Suicide is complicated. It's the result of cumulative stressors, dire circumstances, and traumatic events and experiences. We can never really know everything a suicidal loved one is thinking or feeling. However, we do know that risk factors -- such as money issues, family history (think mental illness, substance abuse and violence), trauma (like PTSD), physical issues (i.e., brain injury, intractable pain), extreme psychological pain and social issues (such as bullying) -- can increase suicidality.
It helps to have a context, or, at the very least, an inkling of what might have led up to that final decision. With an understanding of suicide, we can begin to accept the unacceptable and the unimaginable.
Robin Williams was not a coward.
The shame and secrecy, taint and taboo of suicide lead to criticism and judgment. To the newscasters who suggested otherwise, let me be clear, suicide is not an act of cowardice. Rather, it is an act stemming from extreme pain. Suicide happens for a lot of reasons, but cowardice is not one of them. Pain of every shape and kind is the predominant catalyst. Compassion, not judgment, is the only response to suicide.
Dealing with suicidal grief is a hero's journey.

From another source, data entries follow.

(** The part the two rotations share: [b] moves below [p], and [y] takes the
    place of [p] below its parent. *)
Lemma lift_run {A} (K : Op A) c b p y ndp ndy s :
  rep (heap s) b (Some y) -> rep_ctx (heap s) c (Some p) ->
  look (heap s) p = Some ndp -> look (heap s) y = Some ndy -> parent ndp = cpar c ->
  (c = [] -> root s = Some p) ->
  p <> y -> NoDup (locs b) -> NoDup (clocs c) ->
  (forall x, x ∈ locs b -> x <> p /\ x <> y /\ (x ∉ clocs c)) ->
  (forall x, x ∈ clocs c -> x <> p /\ x <> y /\ (x ∉ locs b)) ->
  exists s',
    ((if nonnull (ptr_of b) then modify (with_parent (Some p)) (ptr_of b) else eret tt) ;;
     np <- field parent (Some p) ;; modify (with_parent np) (Some y) ;;
     (if nonnull np then
        npl <- field leftChild np ;;
        if same_ptr (Some p) npl then modify (with_left (Some y)) np else modify (with_right (Some y)) np
      else set_root (Some y)) ;; K)%err s = K s' /\
    relinked s s' /\ root s' = (if nonnull (cpar c) then root s else Some y) /\
    rep (heap s') b (Some p) /\ rep_ctx (heap s') c (Some y) /\
    look (heap s') p = Some ndp /\ look (heap s') y = Some (with_parent (cpar c) ndy) /\
    forall q, q <> y /\ (q ∉ locs b) /\ (q ∉ clocs c) -> look (heap s') q = look (heap s) q.
Proof.
  intros Hb Hc Hp Hy Hpar Hroot Hpy Hdb Hdc Nb Nc.
  assert (p ∉ locs b) by (intros Hx; by destruct (Nb _ Hx)).
  assert (p ∉ clocs c) by (intros Hx; by destruct (Nc _ Hx)).
  assert (y ∉ locs b) by (intros Hx; by destruct (Nb _ Hx) as (_ & ? & _)).
  assert (y ∉ clocs c) by (intros Hx; by destruct (Nc _ Hx) as (_ & ? & _)).
  destruct (reparent_run b (Some y) (Some p) s Hb Hdb) as (s2 & E2 & K2 & R2 & P2 & F2).
  erewrite ebind_run by exact E2. clear E2.
  assert (Hp2 : look (heap s2) p = Some ndp) by (chase; exact Hp).
  assert (Hy2 : look (heap s2) y = Some ndy) by (chase; exact Hy).
  run_field. rewrite Hpar.
  destruct (modify_look (with_parent (cpar c)) _ _ _ (with_parent_link _) Hy2) as (s3 & E3 & K3 & R3 & P3 & F3).
  erewrite ebind_run by exact E3. clear E3.
  destruct (replace_child_run c p y s3) as (s4 & E4 & K4 & P4 & R4 & F4).
  { chase_rep. }
  { by apply NoDup_cons. }
  { intros ->. rewrite R3, R2. auto. }
  erewrite ebind_run by exact E4. clear E4.
  exists s4. split; [done|]. split; [by etrans; [|etrans]|]. rewrite R4, R3, R2.
  split; [done|]. split; [chase_rep|]. split; [done|]. split; [by chase|]. split; [by chase|].
  intros q (Hqy & Hqb & Hqc). by chase.
Qed.

Lemma rotateRight_run s c p k e y ky ey a b r :
  reps s (plug (Br p k e (Br y ky ey a b) r) c) ->
  exists s', rotateRight (Some p) s = Some (tt, s') /\
    reps s' (plug (Br y ky ey a (Br p k e b r)) c) /\ relinked s s'.
Proof.
  intros [Hrep Hroot Hnd]. apply rep_plug in Hrep as [(Hp & (Hy & Ha & Hb) & Hr) Hc]. simpl in Hp, Hy, Hc.
  assert (Hnd' := Hnd). rewrite locs_plug in Hnd'. simpl in Hnd'. rewrite <- !app_assoc in Hnd'.
  apply nodup_four in Hnd' as (Hpy & Hdb & Hdc & Na & Nb & Nr & Nc & (Npa & Npb & Npr & Npc) & (Nya & Nyb & Nyr & Nyc)).
  unfold rotateRight. run_field. run_field. cbn [leftChild rightChild].
  destruct (modify_look (with_left (ptr_of b)) _ _ _ (with_left_link _) Hp) as (s1 & E1 & K1 & R1 & P1 & F1).
  erewrite ebind_run by exact E1.
  edestruct (lift_run (A := unit) (modify (with_right (Some p)) (Some y) ;; modify (with_parent (Some y)) (Some p))%err
    c b p y) with (s := s1) as (s4 & E4 & K4 & R4 & Pb & Pc & P4 & Y4 & F4); try done.
  { chase_rep. }
  { chase_rep. }
  { by chase. }
  { intros ->. by rewrite R1, Hroot. }
  { intros x Hx. by apart x. }
  { intros x Hx. by apart x. }
  rewrite E4. clear E1 E4.
  destruct (modify_look (with_right (Some p)) _ _ _ (with_right_link _) Y4) as (s5 & E5 & K5 & R5 & P5 & F5).
  erewrite ebind_run by exact E5.
  assert (Hp5 : look (heap s5) p = Some (with_left (ptr_of b) (mkNode k e (Some y) (ptr_of r) (cpar c) 0)))
    by (rewrite F5 by done; exact P4).
  destruct (modify_look (with_parent (Some y)) _ _ _ (with_parent_link _) Hp5) as (s6 & E6 & K6 & R6 & P6 & F6).
  exists s6. split; [exact E6|]. split; [split|].
  - apply rep_plug. split; [|cbn [ptr_of]; chase_rep]. cbn [rep ptr_of]. repeat split.
    + rewrite F6 by congruence. exact P5.
    + chase_rep.
    + exact P6.
    + chase_rep.
    + chase_rep.
  - rewrite R6, R5, R4, R1, Hroot. destruct c; [done|]. cbn [cpar nonnull]. by apply root_plug.
  - erewrite locs_plug_perm; [exact Hnd|]. simpl. solve_Permutation.
  - by etrans; [|etrans; [|etrans]].
Qed.
(** [balance_up] does what [climbs] says. *)
Lemma balance_up_run t c u : climbs t c u -> forall s, climbing s t c ->
  exists N s', (forall fuel, (N <= fuel)%nat -> balance_up w fuel (ptr_of t) s = Some (tt, s')) /\
    reps s' u /\ below (heap s') u /\ kept s s'.
Proof.
  induction 1 as [p k e l r Hb|p k e l r f c u Hb Hc IH|p k e l r c u Hb Hc IH]; intros s Hs;
    destruct (balance_up_turn _ _ _ _ _ _ _ Hs) as (s1 & Hs1 & Tl & Tr & Tc & K1 & E).
  - exists 2%nat, s1. split; [|done]. intros [|[|fuel]] Hf; [lia..|]. cbn [ptr_of]. rewrite E.
    rewrite (proj2 (balanced_test p k e l r) Hb).
    erewrite ebind_run by done. erewrite ebind_run by (eapply field_look; [done|exact (reps_look _ _ _ _ _ _ _ Hs1)]).
    done.
  - destruct (IH s1) as (N & s' & E' & Hs' & Hb' & K').
    { apply Forall_cons in Tc as [Tf Tc]. split; [exact Hs1| |done|].
      - destruct f; cbn [fill below2 sibling] in *; (split; [done|by apply hts_below]) || (split; [by apply hts_below|done]).
      - exact (climbing_small _ _ _ Hs). }
    exists (S N), s'. split; [|split; [done|split; [done|by etrans]]].
    intros [|fuel] Hf; [lia|]. cbn [ptr_of]. rewrite E. rewrite (proj2 (balanced_test p k e l r) Hb).
    erewrite ebind_run by done. erewrite ebind_run by (eapply field_look; [done|exact (reps_look _ _ _ _ _ _ _ Hs1)]).
    cbn [parent cpar]. rewrite <- (E' fuel) by lia. by destruct f.
  - destruct (rebalance_run s1 p k e l r c) as (s2 & E2 & Hs2 & K2 & F2); [done|by destruct Hs|done..|].
    destruct (IH s2 Hs2) as (N & s' & E' & Hs' & Hb' & K').
    exists (S N), s'. split; [|split; [done|split; [done|etrans; [done|by etrans]]]].
    intros [|fuel] Hf; [lia|]. cbn [ptr_of]. rewrite E.
    destruct (_ || _) eqn:Et; [|by destruct Hb; eapply balanced_test].
    erewrite ebind_run by exact E2. erewrite ebind_run by exact F2. apply E'. lia.
Qed.
End Runs.
(** One turn moves the node down: what is left below it is smaller. *)
Lemma sink_turn_run s n k e l r c :
  reps s (plug (Br n k e l r) c) -> hts (heap s) l -> hts (heap s) r -> chts (heap s) c ->
  nonnull (ptr_of l) || nonnull (ptr_of r) = true ->
  exists s' l' r' c', sink_turn (Some n) (ht l) (ht r) s = Some (tt, s') /\
    reps s' (plug (Br n k e l' r') c') /\ relinked s s' /\
    hts (heap s') l' /\ hts (heap s') r' /\ chts (heap s') c' /\
    (length (locs l') + length (locs r') < length (locs l) + length (locs r))%nat /\
    entries (plug (Br n k e l' r') c') = entries (plug (Br n k e l r) c) /\
    locs (plug (Br n k e l' r') c') ≡ₚ locs (plug (Br n k e l r) c).
Proof.
  intros Hs Hl Hr Hc Hnn. unfold sink_turn.
  destruct l as [|y ky ey a b]; [destruct r as [|z kz ez b' a']; [done|]|destruct r as [|z kz ez b' a']].
  - cbn [ht Z.eqb]. destruct (rotateLeft_run s c n k e z kz ez a' b' Leaf Hs) as (s1 & E1 & Hs1 & K).
    exists s1, Leaf, b', (FL z kz ez a' :: c). split; [exact E1|]. split; [exact Hs1|]. split; [done|].
    apply (relinked_hts _ _ _ K) in Hr. apply (relinked_chts _ _ _ K) in Hc. destruct Hr as (_ & ? & ?).
    split; [done|]. split; [done|]. split; [by apply Forall_cons|]. split; [simpl; rewrite !length_app; lia|].
    split; [by rewrite !entries_plug; simpl; rewrite <- ?app_assoc|rewrite !locs_plug; simpl; solve_Permutation].
  - pose proof (ht_pos y ky ey a b). destruct (Z.eqb_spec (ht (Br y ky ey a b)) 0) as [?|_]; [lia|]. cbn [ht Z.eqb].
    destruct (rotateRight_run s c n k e y ky ey a b Leaf Hs) as (s1 & E1 & Hs1 & K).
    exists s1, b, Leaf, (FR y ky ey a :: c). split; [exact E1|]. split; [exact Hs1|]. split; [done|].
    apply (relinked_hts _ _ _ K) in Hl. apply (relinked_chts _ _ _ K) in Hc. destruct Hl as (_ & ? & ?).
    split; [done|]. split; [done|]. split; [by apply Forall_cons|]. split; [simpl; rewrite !length_app; lia|].
    split; [rewrite !entries_plug; simpl; rewrite <- ?app_assoc; simpl; by rewrite <- ?app_assoc|rewrite !locs_plug; simpl; solve_Permutation].
  - pose proof (ht_pos y ky ey a b). pose proof (ht_pos z kz ez b' a').
    destruct (Z.eqb_spec (ht (Br y ky ey a b)) 0) as [?|_]; [lia|].
    destruct (Z.eqb_spec (ht (Br z kz ez b' a')) 0) as [?|_]; [lia|].
    destruct (_ <=? _).
    + destruct (rotateRight_run s c n k e y ky ey a b _ Hs) as (s1 & E1 & Hs1 & K1).
      destruct (rotateLeft_run s1 (FR y ky ey a :: c) n k e z kz ez a' b' b Hs1) as (s2 & E2 & Hs2 & K2).
      assert (K : relinked s s2) by (by etrans).
      exists s2, b, b', (FL z kz ez a' :: FR y ky ey a :: c). split; [by erewrite ebind_run by exact E1|].
      split; [exact Hs2|]. split; [done|].
      apply (relinked_hts _ _ _ K) in Hl, Hr. apply (relinked_chts _ _ _ K) in Hc.
      destruct Hl as (_ & ? & ?), Hr as (_ & ? & ?).
      split; [done|]. split; [done|]. split; [apply Forall_cons; split; [done|by apply Forall_cons]|].
      split; [simpl; rewrite !length_app; lia|].
      split; [rewrite !entries_plug; simpl; rewrite <- ?app_assoc; simpl; by rewrite <- ?app_assoc|rewrite !locs_plug; simpl; solve_Permutation].
    + destruct (rotateLeft_run s c n k e z kz ez a' b' _ Hs) as (s1 & E1 & Hs1 & K1).
      destruct (rotateRight_run s1 (FL z kz ez a' :: c) n k e y ky ey a b b' Hs1) as (s2 & E2 & Hs2 & K2).
      assert (K : relinked s s2) by (by etrans).
      exists s2, b, b', (FR y ky ey a :: FL z kz ez a' :: c). split; [by erewrite ebind_run by exact E1|].
      split; [exact Hs2|]. split; [done|].
      apply (relinked_hts _ _ _ K) in Hl, Hr. apply (relinked_chts _ _ _ K) in Hc.
      destruct Hl as (_ & ? & ?), Hr as (_ & ? & ?).
      split; [done|]. split; [done|]. split; [apply Forall_cons; split; [done|by apply Forall_cons]|].
      split; [simpl; rewrite !length_app; lia|].
      split; [rewrite !entries_plug; simpl; rewrite <- ?app_assoc; simpl; by rewrite <- ?app_assoc|rewrite !locs_plug; simpl; solve_Permutation].
Qed.
(* ===== verification/Slam.v ===== *)
(** * The kernel heap: SlamAllocator

    [src/system/kernel/core/lib/SlamAllocator.cc], as the x64 kernel is built
    ([USING_MAGIC] and [OVERRUN_CHECK], one processor): memory is a map from the
    addresses of 8-byte words to their values, free objects are linked through
    their first words, and slabs are runs of pages whose use a bitmap records.
    A fault is an access to a page that is not mapped, a failed assertion, a
    FATAL message, or a compiler built-in outside its domain.

    Pages of physical memory never run out; a page that is mapped holds
    [garbage], and mapping a page that is mapped changes nothing.  [heapStart]
    and [heapEnd] are what the address space gives, [cacheAddr] the addresses of
    [m_Caches].  Locks and interrupts are left out: one thread runs. *)
From Stdlib Require Import ZArith Lia List Bool.
From stdpp Require Import base gmap list.
From S2P Require Import Prelude.
Import ListNotations.
Local Open Scope Z_scope.
Local Open Scope err_scope.

(** ** Constants and data *)

Definition SLAB_MINIMUM_SIZE : Z := 4096.
Definition page_size : Z := 4096.
Definition MAGIC_VALUE : Z := 0xb00b1e55.
Definition TEMP_MAGIC : Z := 0x67845753.
Definition VIGILANT_MAGIC : Z := 0x1337cafe.

(** [sizeof(SlamCache::Node)]: [next], [prev] and [magic], at 0, 8 and 16. *)
Definition OBJECT_MINIMUM_SIZE : Z := 24.

(** [AllocHeader] ([magic] at 0, [cache] at 8) and [AllocFooter]. *)
Definition header_size : Z := 16.
Definition footer_size : Z := 16.

Record SlamCache := mkCache { m_PartialList : Z; m_ObjectSize : Z; m_SlabSize : Z }.

Record Slam := mkSlam {
  m_bInitialised : bool;
  memory : gmap Z Z;
  m_Caches : list SlamCache;
  m_SlabRegionBitmap : list Z;
  m_Base : Z;
  m_HeapPageCount : Z
}.

Definition new_slam : Slam := mkSlam false ∅ (replicate 32 (mkCache 0 0 0)) [] 0 0.

Definition Op (A : Type) : Type := StateE Slam A.
(* ===== verification/SlamRuns.v ===== *)
(** * Runs of the kernel heap

    The heap from its initialisation on, in the hands of clients that write
    into their blocks and free what they were given; and runs in which the
    recovery of slabs, or a client's data, breaks it. *)
From Stdlib Require Import ZArith Lia List Bool.
From stdpp Require Import base gmap list.
From S2P Require Import Prelude Slam SlamSearch SlamInv SlamHeap.
Import ListNotations.
Local Open Scope Z_scope.
Local Open Scope err_scope.
#[local] Set Warnings "-clear-no-such-hyp".

Section Runs.
Context (garbage : Z -> Z) (heapStart heapEnd : Z) (cacheAddr : nat -> Z).
Hypothesis heap_start : 0 < heapStart /\ heapStart mod 4096 = 0 /\ heapStart <= heapEnd.
Hypothesis cacheAddr_inj : forall i k, (i < 32)%nat -> (k < 32)%nat -> cacheAddr i = cacheAddr k -> i = k.
Abbreviation Inv := (Inv heapStart heapEnd cacheAddr).
Abbreviation room := (room heapEnd).
Abbreviation allocate := (allocate garbage heapStart heapEnd cacheAddr).
Abbreviation free := (free heapStart heapEnd cacheAddr).

(** ** Initialisation *)

Lemma cache_sizes : forallb (fun j => let c := cache_initialise (Z.shiftl 1 (Z.of_nat j)) (mkCache 0 0 0) in
    (m_PartialList c =? 0) && (m_ObjectSize c =? object_size j) && (m_SlabSize c =? slab_size j)) (seq 5 27) = true.
Proof. vm_compute. reflexivity. Qed.

Lemma rounded_bytes x : 0 <= x -> let r := if x mod 4096 =? 0 then x else x - x mod 4096 + 4096 in
  0 <= r /\ r mod 4096 = 0.
Proof. intros Hx. cbv zeta. destruct (Z.eqb_spec (x mod 4096) 0); zlia. Qed.

Lemma initialise_inv : exists s, initialise heapStart heapEnd new_slam = Some (tt, s) /\
  Inv s (fun _ _ => None) (fun _ => []).
Proof using All.
  destruct heap_start as (H0 & Hmod & Hle). eexists. split; [reflexivity|].
  assert (Hbytes : 0 <= (heapEnd - heapStart) / page_size / 8) by (unfold page_size; repeat apply Z.div_pos; lia).
  pose proof (rounded_bytes _ Hbytes) as Hr. cbv zeta in Hr. unfold page_size in *.
  split; cbn [m_bInitialised m_Base m_SlabRegionBitmap m_Caches memory]; try done.
  - set (r := if _ =? 0 then _ else _) in *. split_and!; [lia | lia | zlia].
  - apply Forall_replicate, in_word_0.
  - intros j Hj. pose proof cache_sizes as Hc. rewrite forallb_forall in Hc. specialize (Hc j).
    rewrite in_seq in Hc. specialize (Hc ltac:(lia)). cbv zeta in Hc.
    rewrite list_lookup_imap. change (m_Caches new_slam) with (replicate 32 (mkCache 0 0 0)).
    rewrite lookup_replicate_2 by lia. cbn [fmap option_fmap option_map]. f_equal.
    destruct (cache_initialise (Z.shiftl 1 (Z.of_nat j)) (mkCache 0 0 0)) as [a b c]. simpl in *.
    apply andb_true_iff in Hc as [[H1 H2]%andb_true_iff H3]. f_equal; by apply Z.eqb_eq.
  - intros j a. split; [by intros ?%not_elem_of_nil | done].
  - intros j. constructor.
Qed.
(** * PostgresConnect: a pooled PostgreSQL client with string-built statements

    Shallow embedding of [psycopg_wrapper/PostgresConnect.py].

    The client talks to two external collaborators: the psycopg2 connection
    pool and the database behind a cursor.  Both are modelled as an
    environment: the pool is the list of answers its successive [getconn()]
    calls give, the database is a function from a statement to what
    [cursor.execute] does with it.  Every call the client makes on either
    collaborator is recorded, in order, in a trace. *)

From Stdlib Require Import String List ZArith Bool Lia DecimalString.
Import ListNotations.
Open Scope string_scope.
Open Scope Z_scope.

(** ** Python values *)

(** Parameter and column values. *)
Inductive value : Type :=
| VNone
| VBool (b : bool)
| VInt (z : Z)
| VStr (s : string).

Definition row := list value.

(** A [dict] keeps insertion order; [data.keys()] and [data.values()] walk
    it in that order. *)
Definition dict := list (string * value).

Definition keys (data : dict) : list string := map fst data.
Definition values (data : dict) : list value := map snd data.

(** The [where] argument: a tuple holding an SQL fragment, optionally
    followed by the list of its parameters. *)
Inductive where_t : Type :=
| Where1 (fragment : string)
| Where2 (fragment : string) (params : list value).

Definition where_len (w : where_t) : nat :=
  match w with Where1 _ => 1%nat | Where2 _ _ => 2%nat end.

(** [where[0]] *)
Definition where_0 (w : where_t) : string :=
  match w with Where1 f => f | Where2 f _ => f end.

(** The [order] argument: a tuple holding a column, optionally followed by a
    direction. *)
Inductive order_t : Type :=
| Order1 (column : string)
| Order2 (column : string) (direction : string).

(** Truth value of an optional string ([None] and [''] are false). *)
Definition truthy_str (s : option string) : bool :=
  match s with
  | Some (String _ _) => true
  | _ => false
  end.

(** Truth value of an optional integer ([None] and [0] are false). *)
Definition truthy_int (n : option Z) : bool :=
  match n with
  | Some z => negb (z =? 0)
  | None => false
  end.

(** ['%d' % n] *)
Definition fmt_d (n : Z) : string := NilZero.string_of_int (Z.to_int n).

(** [sep.join(l)] *)
Definition join (sep : string) (l : list string) : string := String.concat sep l.

(** ** Exceptions *)

Inductive exn : Type :=
| AttributeError (type_name attribute : string)
| InterfaceError (msg : string)
| PoolError (msg : string)
| DatabaseError (msg : string)
| RecursionError (msg : string).

(** ** Connections, pool and database *)

(** A pooled connection; [closed] is psycopg2's attribute, 0 when open. *)
Record Connection : Type := mkConnection {
  conn_id : nat;
  closed : Z
}.

Inductive cursor_factory : Type := DictCursor | NamedTupleCursor.

(** What one [connection_pool.getconn()] call does. *)
Inductive pool_resp : Type :=
| PoolConn (c : Connection)      (* hands out a connection *)
| PoolRaises (msg : string)      (* raises pool.PoolError *)
| OtherRaises (e : exn).         (* raises anything else *)

(** What [cursor.execute(query, params)] does: it raises, or it completes
    and leaves [description], the rows to fetch and [rowcount] on the
    cursor. *)
Inductive exec_resp : Type :=
| ExecRaises (e : exn)
| ExecOk (description : option (list string)) (rows : list row) (rowcount : Z).

(** Calls made on the pool and on the driver. [EvRollback] belongs to the
    driver's interface; the client has no call site for it. *)
Inductive event : Type :=
| EvGetconn (r : pool_resp)
| EvPutconn (c : Connection)
| EvAutocommit (c : Connection) (b : bool)
| EvCursor (c : Connection) (f : option cursor_factory)
| EvExecute (c : Connection) (query : string) (params : option (list value))
| EvCommit (c : Connection)
| EvRollback (c : Connection)
| EvFetchall (c : Connection)
| EvCursorClose (c : Connection).

Record World : Type := mkWorld {
  pool : list pool_resp;      (* answers of the coming getconn() calls *)
  trace : list event          (* calls made so far, oldest first *)
}.

(** An open cursor: the connection it was created on and what the last
    [execute] left on it. *)
Record Cursor : Type := mkCursor {
  cur_conn : Connection;
  cur_description : option (list string);
  cur_rows : list row;
  cur_rowcount : Z
}.

(** ** The client monad: state, exceptions, and a pending acquisition *)

(** [Pending] is a call that is still inside the acquisition loop when the
    pool's listed answers are used up. *)
Inductive result (A : Type) : Type :=
| Ret (a : A)
| Raise (e : exn)
| Pending.

Arguments Ret {A} a.
Arguments Raise {A} e.
Arguments Pending {A}.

People can be cruel, unconscious and inappropriate to those left behind. The surviving loved ones are often judged to be wanting in some way because of the suicide. Robin's daughter, Zelda, was forced to withdraw temporarily from social media due to the verbal abuse and attacks posted following her father's death. Suicide rocks family members and turns their world upside down. And, in the case of Robin Williams' family, the shock and grief were played out on the world stage.
Suicide leaves loved ones in a tangle of jumbled emotions, forced to sort through complicated grief and trauma. Our compassion needs to extend to the surviving family members and loved ones who are left to pick up the pieces of their shattered lives. Dealing with suicidal grief is not for the faint of heart. It is, indeed, a hero's journey.
Robin Williams' death has made us realize that suicide is about us -- not them. His death has increased our comfort zone so that we can talk about suicide a bit more freely and openly. And that discussion opens the door for more healing, understanding and compassion. This is an enormous gift to the planet.
Love never dies.
Thank you, Robin, for your wonderfully multi-dimensional self -- your art and craft, your goodness and caring, and the impact of your death. You have left a permanent tattoo on many a heart. And, your starlight continues to shine.